“We’ve all but forgotten that public participation is the very soul of democratic citizenship, and that it can profoundly enrich our lives.” Paul Rogat Loeb, Soul of a Citizen
The future of our nation and the planet we inhabit depends on our willingness to more fully exercise our rights and responsibilities as citizens in the public processes of governance. We have rights that empower us to participate. We also have responsibilities to be informed and to engage in public life together if we want to see our democracy survive and thrive.
The way we choose to engage makes all the difference. A functioning democracy means citizens coming together in ways that allow us to express our differences, while maintaining a shared bond of citizenship in community. As Parker Palmer puts it, “It is in the common good to hold our political differences and the conflicts they create in a way that does not unravel the civic community on which democracy depends.”
Democracy depends on “civic community.” We are all in this together. That’s one of the principles of democracy, and it’s also a principle of sustainability. No one exists in a vacuum, or on an island. We are intimately interconnected and interdependent. That is the nature of life itself. And that is why caring for the whole, the common good, the commonwealth, is a central concept of democracy and why citizens understanding and nurturing the common good is so important.
Speaking of vacuums, Aristotle is credited with saying “Nature abhors a vacuum.” What that means for democracy is that if citizens don’t occupy the space of governance by working together representing their different interests in the context of the common good, others will. Narrow “special interests,” those with wealth and power, will dominate government, and public policy will reflect their interests instead of addressing the needs and interests of the people.
A 2014 study conducted by Martin Gilens at Princeton and Benjamin Page at Northwestern found that indeed the wealthy and powerful are dictating public policy to their benefit. The researchers analyzed almost 1,800 U.S. policies created by government between 1981 and 2002 and compared them to what average Americans, wealthy Americans, and special interest groups wanted. Here is what they found: “Multivariate analysis indicates that economic elites and organized groups representing business interests have substantial independent impacts on U.S. government policy, while average citizens and mass-based interest groups have little or no independent influence.” In other words, those with wealth and power get their way, and average citizens have essentially no influence.
Even more disturbing is their conclusion: “Americans do enjoy many features central to democratic governance, such as regular elections, freedom of speech and association and a widespread (if still contested) franchise. But we believe that if policymaking is dominated by powerful business organizations and a small number of affluent Americans, then America’s claims to being a democratic society are seriously threatened.”
This is very scary to me, and sounds a troubling lot like an oligarchy, defined as “a small group of people having control of a country, organization, or institution.” Let’s be clear: an oligarchy is not a democracy.
What’s the solution? An informed and engaged citizenry, acting together to ensure public policy is focused on the public interest. To achieve that, we need to cultivate the skills of citizenship. In his book Everyday Politics, Harry Boyte says that means “…learning the skills of negotiation among diverse interest, among citizens of relatively equal standing, across partisan and other divisions, to accomplish tasks or to solve problems.”
We have to be intentional about it. We have to make the effort to appreciate, learn, and practice the skills and responsibilities of citizens in a democracy.
The challenge is that our politics have become so toxic, so negative, that as Boyte says we have to “reverse the negative directions of our society and to renew democracy.” We can change the conversation and the context for the conversation. Boyte writes about “creative civic experiments” that in part describe what he means by “everyday politics,” the title of his book. The creative civic experiments he writes about “…have generated an everyday politics of negotiation and collaboration that is more concerned with solving problems and creating public goods than with placing blame.”
Working together this way we can restore and safeguard our democracy. It is in our power. If we do not embrace our power as citizens working together, an oligarchy is what we have. Bill Moyers puts it this way: “The antidote, the only antidote, to the power of organized money in Washington is the power of organized people.”

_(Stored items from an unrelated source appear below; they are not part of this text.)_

Lemma push_all_represents (vs : list T) : forall (b : CB) (l : list T),
  represents b l ->
  represents (snd (push_all vs b))
             (drop (length (l ++ vs) - Z.to_nat capacity) (l ++ vs)).
Proof.
  induction vs as [|v vs IH]; intros b l Hb.
  - pose proof (represents_length b l Hb) as Hc.
    destruct Hb as ((Hlen & Hh & Ht & Hcb) & Hl & Hh').
    rewrite app_nil_r.
    replace (length l - Z.to_nat capacity)%nat with 0%nat by lia.
    simpl. exact (conj (conj Hlen (conj Hh (conj Ht Hcb))) (conj Hl Hh')).
  - rewrite push_all_cons_snd.
    pose proof (represents_length b l Hb) as Hc.
    pose proof Hb as ((_ & _ & _ & Hcb) & _).
    pose proof (exec_represents (Push v) b l Hb) as Hb1. simpl in Hb1.
    specialize (IH _ _ Hb1).
    destruct (Z.eqb_spec (Z.of_nat (length l)) capacity) as [Hfull | Hroom].
    + destruct l as [|x l]; [simpl in Hfull; lia|].
      simpl drop in IH. rewrite <- app_assoc in IH. simpl app in IH.
      simpl length in Hfull.
      replace (length ((x :: l) ++ v :: vs) - Z.to_nat capacity)%nat
        with (S (length (l ++ v :: vs) - Z.to_nat capacity))
        by (simpl; rewrite !length_app; simpl; lia).
      exact IH.
    + rewrite <- app_assoc in IH. exact IH.
Qed.

(** X8. Pushing any number of values onto a buffer that holds [l] leaves
    it holding the newest [capacity] values of [l] followed by the values
    pushed (all of them when they fit); [size] is then the smaller of
    [capacity] and the number of values held and pushed. *)
Theorem push_all_keeps_newest (vs : list T) (b : CB) (l : list T) :
  represents b l ->
  represents (snd (push_all vs b))
             (drop (length (l ++ vs) - Z.to_nat capacity) (l ++ vs)) /\
  fst (size (snd (push_all vs b)))
  = Z.min capacity (Z.of_nat (length l + length vs)).
Proof.
  intros Hb. pose proof (push_all_represents vs b l Hb) as Hr.
  split; [assumption|].
  apply represents_length in Hr. simpl. rewrite Hr.
  rewrite length_drop, length_app. lia.
Qed.
(* ===== verification/_CoqProject ===== *)
-Q . S2P
Prelude.v
Sockets.v
Binary64.v
Rounding.v
Types.v
Registry.v
Threads.v
ServerIO.v
Locking.v
Coordination.v
Interleave.v
FreqAssign.v
ClientHandler.v
Deadlock.v
Exit.v
Replies.v
Files.v
Startup.v
Tsg.v
TimingDriver.v
Dio.v
Dds.v
Receiver.v
Gc4016.v
Gc314.v
CardSetup.v
Collection.v
Exchange.v
ClrSearch.v
Pulses.v
Gps.v
Stamp.v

It is essential that we do this. It is how democracy is designed to work. I have great faith in the ability and power of citizens to work together, through the give and take of debate, advocacy, argument, open listening, and collaboration, to transform our politics and our society. I am convinced, and have witnessed in my own experience, that we have within us the talent and ability to acquire and use these skills successfully.

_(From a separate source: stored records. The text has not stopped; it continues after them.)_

Ltac mrun_step :=
  first [ rewrite bind_assoc | rewrite ret_then | rewrite modify_then
        | rewrite gets_then | rewrite get_st_then | rewrite deref_then
        | rewrite when_true | rewrite when_false ].

Ltac mrun := repeat (mrun_step; cbn beta iota).

Lemma for_fold_app {S I A} (l1 l2 : list I) (body : I → A → M S A) acc s :
  for_fold (l1 ++ l2) body acc s = (for_fold l1 body acc ≫= for_fold l2 body) s.
Proof.
  revert acc s. induction l1 as [|i l1 IH]; intros acc s; simpl; [done|].
  rewrite bind_assoc. unfold mbind, m_bind. destruct (body i acc s) as [[a s']|e]; [apply IH|done].
Qed.

(** A loop that appends an element per index and leaves the state alone. *)
Lemma for_fold_map {S I B} (l : list I) (body : I → list B → M S (list B)) (f : I → B) s acc :
  (∀ i a, i ∈ l → body i a s = Ok ((a ++ [f i])%list, s)) →
  for_fold l body acc s = Ok ((acc ++ map f l)%list, s).
Proof.
  revert acc. induction l as [|i l IH]; intros acc H.
  - simpl. by rewrite app_nil_r.
  - cbn [for_fold]. rewrite (bind_ok _ _ _ _ _ (H i acc (list_elem_of_here _ _))).
    rewrite IH by (intros j a Hj; apply H; by right). simpl. by rewrite <- app_assoc.
Qed.

Lemma bind_ext {S A B} (m : M S A) (f g : A → M S B) s :
  (∀ a s', f a s' = g a s') → (m ≫= f) s = (m ≫= g) s.
Proof. intros E. unfold mbind, m_bind. by destruct (m s) as [[a s']|e]. Qed.

Lemma bind_inv {S A B} (m : M S A) (f : A → M S B) s b s'' :
  (m ≫= f) s = Ok (b, s'') → ∃ a s', m s = Ok (a, s') ∧ f a s' = Ok (b, s'').
Proof. unfold mbind, m_bind. destruct (m s) as [[a s']|e]; naive_solver. Qed.

Ltac wp_step :=
  lazymatch goal with
  | |- wp (_ ≫= _) _ _ => apply wp_bind
  | |- wp (mret _) _ _ => apply wp_ret
  | |- wp get_st _ _ => apply wp_get
  | |- wp (gets _) _ _ => apply wp_gets
  | |- wp (modify _) _ _ => apply wp_modify
  | |- wp (deref _ _) _ _ => eapply wp_deref
  | |- wp (when _ _) _ _ => apply wp_when; intros
  end.

(** Case analysis of a finite range by evaluation. *)
Lemma forallb_seqZ (f : Z → bool) a n :
  forallb f (seqZ a n) = true → ∀ x, a ≤ x < a + n → f x = true.
Proof.
  rewrite forallb_forall. intros H x Hx. apply H.
  apply list_elem_of_In, elem_of_seqZ. lia.
Qed.

Lemma bits_any_true x i :
  0 ≤ i → bits_any x (2 ^ i) = Z.testbit x i.
Proof.
  intros Hi. unfold bits_any.
  destruct (Z.testbit x i) eqn:E; destruct (Z.eqb_spec (x &c 2 ^ i) 0) as [H|H]; try done.
  - exfalso. apply (f_equal (fun z => Z.testbit z i)) in H.
    rewrite Z.land_spec, E, Z.pow2_bits_true, Z.bits_0 in H by lia. done.
  - exfalso. apply H. apply Z.bits_inj'. intros j Hj.
    rewrite Z.land_spec, Z.pow2_bits_eqb, Z.bits_0 by lia.
    destruct (Z.eqb_spec i j) as [->|]; [by rewrite E|]. apply andb_false_r.
Qed.

Lemma bits_set_testbit x i :
  0 ≤ i → bits_set x (2 ^ i) = Z.testbit x i.
Proof.
  intros Hi. unfold bits_set.
  assert ((x &c 2 ^ i) = if Z.testbit x i then 2 ^ i else 0) as ->.
  { apply Z.bits_inj'. intros j Hj.
    rewrite Z.land_spec, Z.pow2_bits_eqb by lia.
    destruct (Z.eqb_spec i j) as [->|Hne].
    - destruct (Z.testbit x j); [by rewrite Z.pow2_bits_true|by rewrite Z.bits_0].
    - rewrite andb_false_r. destruct (Z.testbit x i);
        [by rewrite Z.pow2_bits_false by lia|by rewrite Z.bits_0]. }
  destruct (Z.testbit x i); [apply Z.eqb_refl|].
  apply Z.eqb_neq. pose proof (Z.pow_pos_nonneg 2 i). lia.
Qed.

It gives me hope to know that creative civic experiments exercising the power of organized people are popping up all over. Faculty and students at Auburn University are facilitating such experiments right here in Alabama. Impactful civic experiments are happening in places around the country and the world.
That’s Harry Boyte’s conclusion too: “We stand at the beginning of a world in which free citizens, across boundaries and borders, learn to act together in consciously political ways to create the future.”